Years ago, when I was in the Navy, the officer in charge of our Navy SH-2F Seasprite helicopter crew, Lt. Cmdr. Chuck Taylor, briefed us before we flew off the back of frigates and destroyers, and the subject of air density was often discussed.

Helicopters fly by chopping the air; the denser the sky, the more efficient the rotors become and the less power they need from their jet engines.

If we ever had an unexpected loss of energy from even one of the two engines that supplied power to the helicopter’s rotors during periods of low air density, the consequences would have been tragic. The highest amount of energy required from the helicopter’s engines occurs at takeoff, landing, and especially in a hover.

During landings, particularly at night, pilots often struggle to put the helicopter in a stable hover over the flight deck as it pitched and rolled with the ever-changing seas. At times like that, we would move left and right, forward and backward, in an attempt to center the helicopter’s main landing gear over a frightfully tiny flight deck safety circle that was painted white on a deck coated with thick and crusty black nonskid material.

If the helicopter’s landing gear was too far forward of the white circle, you ran the risk of the main rotors striking the ship’s hangar. If you were too far back from the oval, the rear landing wheel on the helicopter’s tail pylon could end up in the flight deck safety net hanging over the water. At times like this, we all thought about the loss of an engine.

Even if you did an emergency jettison of the helicopter’s sonobuoys (they would shoot out the side of the aircraft like a Gatling gun), external fuel tanks, torpedoes, and other equipment that would literally shed hundreds of pounds of weight from the helicopter in a split second, you may still not have enough power to safely land on board the ship when the air was less dense.

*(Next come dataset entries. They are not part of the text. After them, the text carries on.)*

(* ===== verification/Lines.v ===== *)
(** * Probes of a cache line: [lrsc_wedge_probe.cpp] to [lrsc_wedge_probe7.cpp],
    [tag_dump_probe.cpp] and [ccu_line_probe.cpp]

    Snapshots, at a fixed stride or in every cycle of a window, of the reservations, of the
    coherency units and of the tags and data that the caches hold for one set. A snapshot is
    the list of the values it prints. The theorems give the cycles of the snapshots, and the
    log of the seventh probe as the changes of the set; that probe does not look at the tags,
    so another line of the same set can be reported as a stale fill ([other_line_flagged]). *)

From Stdlib Require Import String Ascii.
From S2P Require Import Prelude Rtl Invariants Firesim Watch Tracer Branches Image.

(** ** Snapshots at a stride *)

Section Snap.
Context `{Model} {E : Type} (snap : Vsystem -> E) (FROM STEP : Z).

(** [if (cyc < next_snap) continue; next_snap += SNAP_STEP] *)
Definition snap_step (pre tb : Vsystem) (cyc next : Z) : list (Z * E) * Z :=
  if cyc <? next then ([], next) else ([(cyc, snap tb)], u64 (next + STEP)).
Definition snap_main (END : Z) (tb : Vsystem) : list (Z * E) := snd (trace_run (upto END) snap_step (looks END 0) tb 0 FROM).

Definition due (k : nat) : bool := (FROM <=? Z.of_nat k) && ((Z.of_nat k - FROM) mod STEP =? 0).
(** ** [inject_fsm_probe.cpp] *)

Inductive fsm_outcome := FsmQuiet (cyc : Z) | FsmWedge (cyc : Z) (hart : nat) (pending : Z) (rows : list (list Z)).

Section InjectFsm.
Context `{Model} `{!Netlist} (THRESHOLD : Z).

Definition fsm_step (tb : Vsystem) (cyc : Z) (h : nat) (w : msip_watch) : msip_watch :=
  let m := msip_cur tb h in
  mkmsip (if negb (m =? 0) && (msip_prev w =? 0) then cyc else msip_set_since w) m.
Definition fsm_late (tb : Vsystem) (cyc : Z) (l : list msip_watch) (h : nat) : bool :=
  match l !! h with
  | Some w => negb (msip_cur tb h =? 0) && negb (msip_set_since w =? 0) && (THRESHOLD <? u64 (cyc - msip_set_since w))
  | None => false
  end.
(** The first hart that is late is the wedged one. *)
Definition fsm_look (tb : Vsystem) (cyc : Z) (l : list msip_watch) : option nat * list msip_watch :=
  let l := imap (fsm_step tb cyc) l in (List.find (fsm_late tb cyc l) harts4, l).
(** A row when the signature changes and every 500 cycles; the row after [most] ends the trace. *)
Fixpoint fsm_trace (most n : nat) (h : Z) (tb : Vsystem) (cyc i prev_sig : Z) (printed : nat) : list (list Z) :=
  match n with
  | O => []
  | S n =>
    let tb := edges (eval tb) in
    let cyc := u64 (cyc + 1) in
    let sig := signature tb h in
    if negb (sig =? prev_sig) || (i mod 500 =? 0)
    then inj_row tb cyc h :: (if (most <? S printed)%nat then [] else fsm_trace most n h tb cyc (i + 1) sig (S printed))
    else fsm_trace most n h tb cyc (i + 1) sig printed
  end.
Definition fsm_run (END : Z) (tb : Vsystem) : option nat * (Vsystem * Z * list msip_watch) :=
  post_loop (fun cyc => cyc <? END) fsm_look (looks END 0) tb 0 (replicate 4 (mkmsip 0 0)).
Definition inject_fsm_main (END : Z) (WINDOW : nat) (tb : Vsystem) : fsm_outcome :=
  match fsm_run END tb with
  | (None, (_, cyc, _)) => FsmQuiet cyc
  | (Some h, (tb, cyc, l)) =>
    FsmWedge cyc h (match l !! h with Some w => u64 (cyc - msip_set_since w) | None => 0 end)
      (fsm_trace 400 WINDOW (Z.of_nat h) tb cyc 0 0xFFFFFFFFFFFFFFFF 0)
  end.

Lemma fsm_trace_most most n h tb : forall cyc i sig printed, (printed <= most)%nat ->
  (length (fsm_trace most n h tb cyc i sig printed) + printed <= S most)%nat.
Proof.
  revert tb. induction n as [|n IH]; intros tb cyc i sig printed Hp; cbn [fsm_trace]; [cbn; lia|]. cbv zeta. destruct (_ || _).
  - cbn [length]. destruct (Nat.ltb_spec most (S printed)); [cbn; lia|]. specialize (IH (edges (eval tb)) (u64 (cyc + 1)) (i + 1) (signature (edges (eval tb)) h) (S printed) ltac:(lia)). lia.
  - apply IH. exact Hp.
Qed.
(* ===== verification/Park.v ===== *)
(** * Probes of a parked hart: [div_park_probe.cpp] and [wedge_dump_probe.cpp]

    [div_park_probe] steps the driver of [rtl_model.h] from commit to commit and, every ten
    million cycles, shows the divider of the harts whose PC has not moved for a million
    cycles. It ends: at its bound or when no hart commits ([div_park_exact], with the steps
    at which it reports and the harts it reports). [wedge_dump_probe] prints the state of the
    coherence path at a stride that widens after a cycle ([wedge_snaps_exact]). *)

From Stdlib Require Import String Ascii.
From S2P Require Import Prelude Rtl Firesim Invariants Linuxsim Watch Tracer Branches Lines.

(** ** [div_park_probe.cpp] *)

Inductive park_row :=
| ParkStall (cyc : Z)
| ParkPcs (cyc : Z) (pcs : list Z)
| ParkedHart (h pc kcyc : Z) (nets : list Z)
| QueueEntry (e : Z) (nets : list Z).
(** A hart: [last_pc], [still]. *)
Record park `{Verilated} := mkpark { k_bench : simulator; k_harts : list (Z * Z); next_report : Z }.

Definition PARK_END : Z := 800000000.
Definition REPORT : Z := 10000000.

Section Divpark.
Context `{Model} `{!Netlist} (SHOW_TERMINAL : bool) (STEP_TIMEOUT : nat).

Definition m_nets (tb : Vsystem) (h : Z) : list Z :=
  map (fun f => CORE_RAW f tb h) ["mExtensionReady"; "division_request_valid"; "division_counter"; "extnMRequest_valid"; "extnMRequest_instruction"; "divDone"]%string.
(** [DUMP_Q3_ENTRY(e)] *)
Definition queue_nets (tb : Vsystem) (e : string) : list Z :=
  map (fun f => CORE_RAW ("scheduler__DOT__queue_" ++ e ++ "_" ++ f)%string tb 3)
    ["valid"; "instruction"; "opcodeMeta_isM"; "robAddr"; "rs1_ready"; "rs1_prfAddr"; "rs2_ready"; "rs2_prfAddr"; "prfDest"; "branchMask"]%string.
Definition queue3_rows (tb : Vsystem) : list park_row :=
  imap (fun e s => QueueEntry (Z.of_nat e) (queue_nets tb s)) ["0"; "1"; "2"; "3"; "4"; "5"; "6"; "7"]%string.
Definition np_dot21 (A : mat) (b : vec) : result vec :=
  if ncols A == len b then
    Ok (Array1 (\col_(i < nrows A) \sum_(l < ncols A) at2 A i l * at1 b l))
  else Raise NumpyValueError.

Definition np_dot12 (a : vec) (B : mat) : result vec :=
  if len a == nrows B then
    Ok (Array1 (\col_(j < ncols B) \sum_(l < nrows B) at1 a l * at2 B l j))
  else Raise NumpyValueError.

(** [np.linalg.inv]: the inverse of a square invertible matrix *)
Definition np_linalg_inv (A : mat) : result mat :=
  if nrows A == ncols A then
    let S : 'M[F]_(nrows A) := \matrix_(i, j) at2 A i j in
    if S \in unitmx then Ok (Array2 (invmx S)) else Raise LinAlgError
  else Raise LinAlgError.

(** scalar * array, array + scalar, array ** 2, np.sum, np.mean *)
Definition scale1 (c : F) (a : vec) : vec :=
  let: Array1 n v := a in Array1 (c *: v).

Definition add_scalar (a : vec) (c : F) : vec :=
  let: Array1 n v := a in Array1 (v + const_mx c).

Definition square1 (a : vec) : vec :=
  let: Array1 n v := a in Array1 (\col_i (v i ord0) ^+ 2).

Definition np_sum (a : vec) : F :=
  let: Array1 n v := a in \sum_i v i ord0.

(** [np.mean] of an empty array is nan ([None]), not an exception. *)
Definition np_mean (a : vec) : option F :=
  if len a is 0%N then None else Some (np_sum a / (len a)%:R).

(** Python's [1 / m] on an int [m] *)
Definition py_inv (m : nat) : result F :=
  if m is 0%N then Raise ZeroDivisionError else Ok (m%:R^-1).

End NumericArrays.

(** ** The [LinearRegressor] class *)

Section Regressor.

Variable F : realFieldType.

Local Abbreviation vec := (array1 F).
Local Abbreviation mat := (array2 F).

Record LinearRegressor : Type := Regressor {
  coefficients : option vec;   (* [None] until a fit assigns it *)
  intercept : option F
}.

(** [LinearRegressor.__init__] *)
Definition init : LinearRegressor :=
  {| coefficients := None; intercept := None |}.

(** What a method can read and change: the object's fields and the lines
    printed so far (epoch and mean squared error of each report). *)
Record world : Type := World {
  self : LinearRegressor;
  stdout : seq (nat * option F)
}.

(** Computations that return or raise; the world is kept either way. *)
Definition M (A : Type) : Type := world -> result A * world.

Definition ret {A} (a : A) : M A := fun w => (Ok a, w).

Definition raise {A} (e : exn) : M A := fun w => (Raise e, w).

Definition lift {A} (r : result A) : M A := fun w => (r, w).

Definition bind {A B} (c : M A) (k : A -> M B) : M B :=
  fun w => match c w with
           | (Ok a, w') => k a w'
           | (Raise e, w') => (Raise e, w')
           end.

Notation "x <-- c ;; k" := (bind c (fun x => k))
  (at level 200, c at level 100, k at level 200, right associativity).
Notation "c ;;; k" := (bind c (fun _ => k))
  (at level 200, k at level 200, right associativity).

Definition get_coefficients : M (option vec) :=
  fun w => (Ok (coefficients (self w)), w).

Definition get_intercept : M (option F) :=
  fun w => (Ok (intercept (self w)), w).

Definition set_coefficients (c : vec) : M unit :=
  fun w => (Ok tt, World (Regressor (Some c) (intercept (self w))) (stdout w)).

Definition set_intercept (b : F) : M unit :=
  fun w => (Ok tt, World (Regressor (coefficients (self w)) (Some b)) (stdout w)).

Definition print (epoch : nat) (mse : option F) : M unit :=
  fun w => (Ok tt, World (self w) (rcons (stdout w) (epoch, mse))).

(** [for x in xs: s = body(x, s)] *)
Fixpoint for_each {A S} (xs : seq A) (body : A -> S -> M S) (s : S) : M S :=
  if xs is x :: xs' then s' <-- body x s ;; for_each xs' body s'
  else ret s.

(** Python's [a % b] on non-negative ints *)
Definition py_mod (a b : nat) : result nat :=
  if b is 0%N then Raise ZeroDivisionError else Ok (a %% b)%N.

(** The draws of [np.random.rand(n)] and [np.random.rand()] of one call *)
Record rng : Type := Rng {
  rand_array : forall n : nat, 'cV[F]_n;
  rand_float : F
}.

Definition not_fitted_msg : string := "Model is not yet fitted".

Definition method_msg (method : string) : string :=
  String.append "Method "
    (String.append method " not available for training linear regression.").

(** [LinearRegressor.predict] *)
Definition predict (X : ndarray F) : M vec :=
  c <-- get_coefficients ;;
  b <-- get_intercept ;;
  match c, b with
  | Some coef, Some b0 =>
      match X with
      | Nd1 x =>                                    (* np.ndim(X) == 1 *)
          t <-- lift (broadcast1 0 *%R coef x) ;;
          ret (add_scalar t b0)
      | Nd2 A =>
          t <-- lift (np_dot21 A coef) ;;
          ret (add_scalar t b0)
      end
  | _, _ => raise (ValueError not_fitted_msg)
  end.

(** [LinearRegressor.fit_multiple]; [X] comes with its bias column. *)
Definition fit_multiple (X : mat) (y : vec) : M unit :=
  let X_t := np_transpose X in
  XtX <-- lift (np_dot22 X_t X) ;;
  w1 <-- lift (np_linalg_inv XtX) ;;
  w2 <-- lift (np_dot22 w1 X_t) ;;
  w <-- lift (np_dot21 w2 y) ;;
  w0 <-- lift (getitem0 0 w) ;;
  set_intercept w0 ;;;
  set_coefficients (slice_from1 0 w).

(** The three lists [fit_gradient_descent] builds and returns.  The list
    of intercepts holds whatever [self.intercept] is at that point. *)
Definition history : Type := (seq F * seq vec * seq (option F))%type.

(** [x -= d] on a field that may still be [None] *)
Definition isub_intercept (d : F) : M unit :=
  b <-- get_intercept ;;
  if b is Some b0 then set_intercept (b0 - d) else raise TypeError.

Definition isub_coefficients (d : vec) : M unit :=
  c <-- get_coefficients ;;
  if c is Some c0 then
    c' <-- lift (inplace1 0 (fun u v => u - v) c0 d) ;; set_coefficients c'
  else raise TypeError.

(** [mse_list.append(...); coefficients.append(...); intercepts.append(...)] *)
Definition record_epoch (m : nat) (error : vec) (h : history) : M history :=
  let: (mse_list, coefs, intercepts) := h in
  inv_m <-- lift (py_inv F m) ;;
  let mse_list' := rcons mse_list (inv_m * np_sum (square1 error)) in
  c <-- get_coefficients ;;
  if c is Some c0 then
    let coefs' := rcons coefs c0 in                 (* .copy() *)
    b <-- get_intercept ;;
    ret (mse_list', coefs', rcons intercepts b)
  else raise AttributeError.

(** The body of the loop of [fit_gradient_descent] *)
Definition gd_epoch (X : mat) (y : vec) (m : nat) (learning_rate : F)
    (iterations epoch : nat) (h : history) : M history :=
  predictions <-- predict (Nd2 (cols_from1 0 X)) ;;
  error <-- lift (broadcast1 0 (fun u v => u - v) predictions y) ;;
  inv_m <-- lift (py_inv F m) ;;
  d <-- lift (np_dot12 error X) ;;
  let gradient := scale1 inv_m d in
  g0 <-- lift (getitem0 0 gradient) ;;
  isub_intercept (learning_rate * g0) ;;;
  isub_coefficients (scale1 learning_rate (slice_from1 0 gradient)) ;;;
  r10 <-- lift (py_mod epoch (iterations %/ 10)) ;;
  (if r10 == 0%N then print epoch (np_mean (square1 error)) else ret tt) ;;;
  r100 <-- lift (py_mod epoch (iterations %/ 100)) ;;
  if (r100 == 0%N) && (1000 < iterations)%N then record_epoch m error h
  else record_epoch m error h.

(** [LinearRegressor.fit_gradient_descent]; [X] comes with its bias column. *)
Definition fit_gradient_descent (g : rng) (X : mat) (y : vec)
    (learning_rate : F) (iterations : nat) : M history :=
  let m := len y in
  (if ncols X is p.+1 then
     set_coefficients (scale1 (100%:R^-1) (Array1 (rand_array g p)))
   else raise NumpyValueError) ;;;
  set_intercept (rand_float g * 100%:R^-1) ;;;
  for_each (iota 0 iterations)
    (gd_epoch X y m learning_rate iterations) ([::], [::], [::]).
Lemma line_outcome_raises_inv line e w w' :
  line_outcome E MC o line w = (Raise e, w') ->
  parse_appsinstalled E line w = (Raise e, w')
  \/ exists a addr,
       parse_appsinstalled E line w = (Ok (Some a), w')
       /\ route o (dev_type a) = Some addr
       /\ user_apps a = Raise e.
Proof.
  unfold line_outcome, bind.
  destruct (parse_appsinstalled E line w) as [[[a|]|e0] w1];
    [| discriminate | now intros [= <- <-]; left].
  destruct (route o (dev_type a)) as [addr|] eqn:Hr; [|discriminate].
  destruct (insert_appsinstalled MC addr a (dry o) w1) as [[ok|e1] w2] eqn:Hi;
    [discriminate|].
  intros [= <- <-]. apply insert_raises_inv in Hi as [Hu ->].
  right. eauto.
Qed.

Lemma line_worker_counts_total gets : forall st w st' w',
  line_worker E MC o gets st w = (Ok st', w') ->
  (processed st <= processed st')%nat /\ (errors st <= errors st')%nat.
Proof.
  induction gets as [|g rest IH]; intros st w st' w' H.
  - injection H as <- _. lia.
  - destruct g as [|[line|]];
      [injection H as <- _; lia | | injection H as <- _; lia].
    cbn [line_worker] in H. unfold bind in H. rewrite turn_outcome in H.
    destruct (line_outcome E MC o line w) as [[c|e] w1]; [|discriminate].
    cbn [fst snd] in H. apply IH in H.
    destruct (count_adds_one c st) as (_ & Hp & He). lia.
Qed.

(** X12.  A worker whose loop returns has counted every line it was
    handed before the close signal or the timeout exactly once, in one
    of the two counters, and has lowered neither. *)
Theorem line_worker_counts_each_line gets : forall st w st' w',
  line_worker E MC o gets st w = (Ok st', w') ->
  (processed st' + errors st'
   = processed st + errors st + lines_handled gets)%nat
  /\ (processed st <= processed st')%nat
  /\ (errors st <= errors st')%nat.
Proof.
  induction gets as [|g rest IH]; intros st w st' w' H.
  - injection H as <- _. cbn. lia.
  - destruct g as [|[line|]];
      [injection H as <- _; cbn; lia | | injection H as <- _; cbn; lia].
    cbn [line_worker] in H. unfold bind in H. rewrite turn_outcome in H.
    destruct (line_outcome E MC o line w) as [[c|e] w1]; [|discriminate].
    cbn [fst snd] in H. apply IH in H.
    destruct (count_adds_one c st) as (Hc & Hp & He).
    cbn [lines_handled]. lia.
Qed.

These thoughts of doubt would circle back to fundamental physics and chemistry that we learned in school. The four factors that most affect air density are altitude, atmospheric pressure, air temperature and humidity. Generally, the higher your altitude, the less dense the air will become. Because of changing weather conditions, atmospheric pressure fluctuates continuously. Increasing air pressure raises air density.

On the other hand, increasing the air temperature will decrease its density. Think about a hot air balloon: Heat the air inside with a propane torch; it becomes less dense. Because it’s less dense, the balloon rises through the colder and denser atmosphere that surrounds it.

It may seem counter-intuitive, but humid air is lighter or less dense than dry air. Most of the water in the atmosphere is in the form of a gas or water vapor. Water vapor weighs less than nitrogen or oxygen.

If you remember the periodic table from school, it was arranged by atomic number. The weight of an individual atom is represented by its atomic weight; the chemical element with the lowest density is hydrogen. The atomic weight of hydrogen (H) is 1; oxygen (O) is 16. Consequently, a water molecule (H2O) has a molecular weight of 18 (1 + 1 + 16). Free nitrogen (N2) has a molecular weight of 28, and an oxygen molecule (O2) has an atomic weight of 32. Therefore, a water molecule is lighter than either a nitrogen or an oxygen molecule, according to a U.S. Navy training manual.

Avogadro’s law states that “equal volumes of all gases, at the same temperature and pressure, have the same number of molecules.”

This means as heavier molecules of N2 and 02 are displaced by lighter H2O molecules, the air becomes less dense, and helicopters and fixed-wing aircraft will require more power to stay aloft. By the way, nitrogen and oxygen on average make up about 99 percent of the air we breathe. Water vapor can range anywhere from less than 1 percent to as much as 5 percent of the atmosphere near the earth’s surface or troposphere.

It was no wonder that on that hot and humid afternoon in Dallas, the pilots asked for volunteers to get off the bird to make the flight safe.